No obstante esta función limitada de la Niña, su personaje rebasa una posición de eslabón en el camino del protagonista. Cuando la Niña se da cuenta de que el Artista ya tiene ojos para otra mujer, lo bota de su cuarto. “Tú no sabes nada de nada, ¿verdad?” le dice. Y cuando el Artista protesta, la Niña le echa una despedida fulminante: “pues qué va a ser, pendejo […]. Que ellos son hijos de la chingada, y que tú eres un payaso” (68). Esta respuesta es, en realidad, el momento más lúcido de toda la novela. Con apenas una sola frase contundente, la Niña condensa toda la circunstancia del Artista y toda la trama que se manifiesta alrededor de él. Por más sofisticado que pueda ser el análisis del narcocorrido y sus posibilidades transgresivas frente a la cultura dominante, difícil es escaparnos de esta sencilla realidad expresada a través de un personaje menor: que los narcos son viles asesinos y quienes los glorifican se ponen a la disposición de un poder nefasto. Con su formulación groseramente directa, la Niña logra superar el cuento de hadas como la transformación repentina de la vida inscribir en la novela una huella imborrable de pena y pérdida.

 

Obras citadas

Bajtín, Mijaíl. Teoría y estética de la novela. Trad. Helena S. Kriákova y Vicente Cazcarra (Madrid: Alfaguara / Taurus) 1989.

Carini, Sara. “El trabajo, al lector: nuevas formas de representación del poder en Trabajos del reino de Yuri Herrera”. Ogigia 12 (2012) 45-57.

Escalante, Evodio. “Texto histórico y texto social en la obra de Juan Rulfo.” En Claude Fell, ed., Juan Rulfo, toda la obra (Madrid: Colección Archivos, 1992). 663-684.

Grillo, Ioan. El Narco. New York / London: Bloomsbury, 2011.

Herrera, Yuri. Trabajos de reino (Madrid: Editorial Periférica, 2004).

Monsiváis, Carlos. Amor perdido. 1977 (México, DF: Ediciones Era, 2010).

Muniz, Chris. “Narcocorridos and the Nostalgia of Violence: Postmodern Resistance en la Frontera”. Western American Literature 48.1-2 (2013) 56-69.

Parra, Eduardo Antonio. “Trabajos del reino de Yuri Herrera.” Letras libres, 30 de septiembre de 2005.

Ramírez-Pimienta, Juan Carlos. “Del corrido de narcotráfico al narcocorrido: Orígenes y desarrollo del canto a los traficantes”. Studies in Latin American Popular Culture 23 (2004) 21-41.

Serrato Córdova, José Eduardo. “Arquetipos de la narcocultura en Trabajos de reino, de Yuri Herrera”. En, Nada es lo que parece.
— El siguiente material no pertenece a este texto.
(** C40: the owner's payment goes through.  In every world the program reaches, a transfer
    that the owner signs, of no more than the balance, between thawed accounts of a
    running mint, succeeds: the receiver gets the amount less the fee of the epoch, and the fee
    is withheld.  No overflow can refuse it, since all tokens are within the supply. *)
Theorem payment_goes_through events w0 w si mi di ai signers s d m amt decimals clk :
  runtime_ok rt → key mi ≠ native_mint.id → (∀ k, owner (get_account w0 k) ≠ id) →
  trace events w0 w → covered (key mi) events →
  clock_get = Ok clk → payment w si mi di ai s d m amt decimals →
  ∃ w' s' d',
    process id (si :: mi :: di :: ai :: signers)
      (pack_instruction (TokenInstruction.TransferChecked amt decimals)) w = Ok w' ∧
    account_at w' (key si) = Some s' ∧ account_at w' (key di) = Some d' ∧
    let fee := match get_mint_ext TransferFeeConfig (tlv_data m) with
               | Ok c => fee_of (get_epoch_fee c (epoch clk)) amt
               | _ => 0
               end in
    amount (base s') = amount (base s) - amt ∧
    amount (base d') = amount (base d) + (amt - fee) ∧ withheld d' = withheld d + fee.
Proof.
  intros Hrt Hnat Hg Hreach Hcov Hclk Hp.
  pose proof (reachable_solvent _ _ _ _ Hrt Hnat Hg Hreach Hcov) as Hsol.
  destruct Hp as [Hp Hguard (Ho & Hsig & Hlen & Hdel)].
  pose proof Hp as []. pose proof (account_at_ok _ _ _ (proj1 pay_source0)) as Hsok.
  pose proof (mint_at_ok _ _ _ (proj1 pay_mint0)) as Hmok.
  destruct (proj1 (PodAccount_ok _) (state_base_ok _ _ Hsok)) as (_ & _ & [_ Hmax] & _).
  destruct (proj1 (PodMint_ok _) (state_base_ok _ _ Hmok)) as (_ & _ & Hdec & _).
  assert (check_program_account id = Ok tt) as Hid
    by (unfold check_program_account; by rewrite Z.eqb_refl).
  destruct (transfer_succeeds w si mi di ai s d m amt decimals Hp id clk signers (base s) Hclk Hid Hsol
    Hnat Hguard (owner_authority _ _ _ _ _ _ _ _ Ho Hsig Hlen Hdel))
    as (d' & _ & Hd' & Hb & Hw & Hrun).
  set (s' := with_base (set_amount (amount (base s) - amt) (base s)) s) in Hrun.
  assert (state_ok PodAccount s') as Hs'.
  { apply state_ok_base; [done| |done]. apply set_amount_ok; [apply Hsok|unfold in_uint; lia]. }
  eexists _, s', d'. cbv zeta in Hb, Hw.
  split; [|split; [|split; [by apply account_at_write|by rewrite Hb, Hw]]].
  - unfold process. rewrite pay_decimals0 in Hdec.
    destruct (decode_transfer_checked amt decimals) as [-> ->]; [unfold in_uint; lia|done|].
    rewrite Ok_bind. exact Hrun.
  - rewrite account_at_write_ne by congruence. by apply account_at_write.
Qed.
End liveness.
Estudios sobre la novela mexicana, 2000-2009. Miguel G. Rodríguez Lozano, ed. (México, DF: UNAM, 2012) 69-82.

Simonette, Helena. Banda: Mexican Musical Life Across Borders (Middletown, Conn: Wesleyan UP, 2001).

—. “Subcultura musical: el narcocorrido comerical y el narcocorrido por encargo”. Caravelle 82 (2004) 179-193.

Wainwright, Tom. Narconomics: How to Run a Drug Cartel. New York: Public Affairs, 2016.

 


[1] De nuevo Parra aludió a esto en su reseña inicial al decir que el tono de Herrera “algunas veces adquiere registros de fábula infantil” (61). Carini (51) reitera textualmente esta perspectiva.

[2] En una entrevista, Herrera afirma esta opción por un lenguaje específico pero no demasiado corriente. “No quería”, dice, “recurrir a un léxico que a fuerza de ser manoseado hasta el cansancio, ya sólo remite a clichés, a discursos estructurados desde el poder o los medios masivos” (Arribas).

[3] Hasta detalles particulares pueden actualizarse sin dificultad. Se podría, por ejemplo, alterar dos o tres palabras en una sola frase para trocar el culto a Jesús Malverde (el santo popular históricamente preferido entre los criminales) por la Santa Muerte (una figura cuyo culto se ha diseminado mucho entre los narcotraficantes durante la primera década del milenio).

[4] Sobre el contexto nacional de Pedro Páramo, véase el excelente estudio de Evodio Escalante.

[5] Al igual que el cuento folclórico, el narcocorrido emplean también su propia versión del paraíso perdido: la vida agraria mitificada alrededor del rancho. Sobre la mitificación del campo en la canción popular mexicana, véase Monsiváis (Amor perdido, 88-91).

[6] Se podría notar esto desde el comienzo de la novela donde se nos dice que el Artista, ya desde muy joven, acostumbraba matar el tedio leyendo los letreros y otras formas de escritura pública que se encontraba en la calle. Se podría, así, “repasar una y otra vez con los ojos una salva cualquiera de palabras y olvidaba el ámbito fiero a su alrededor” (16).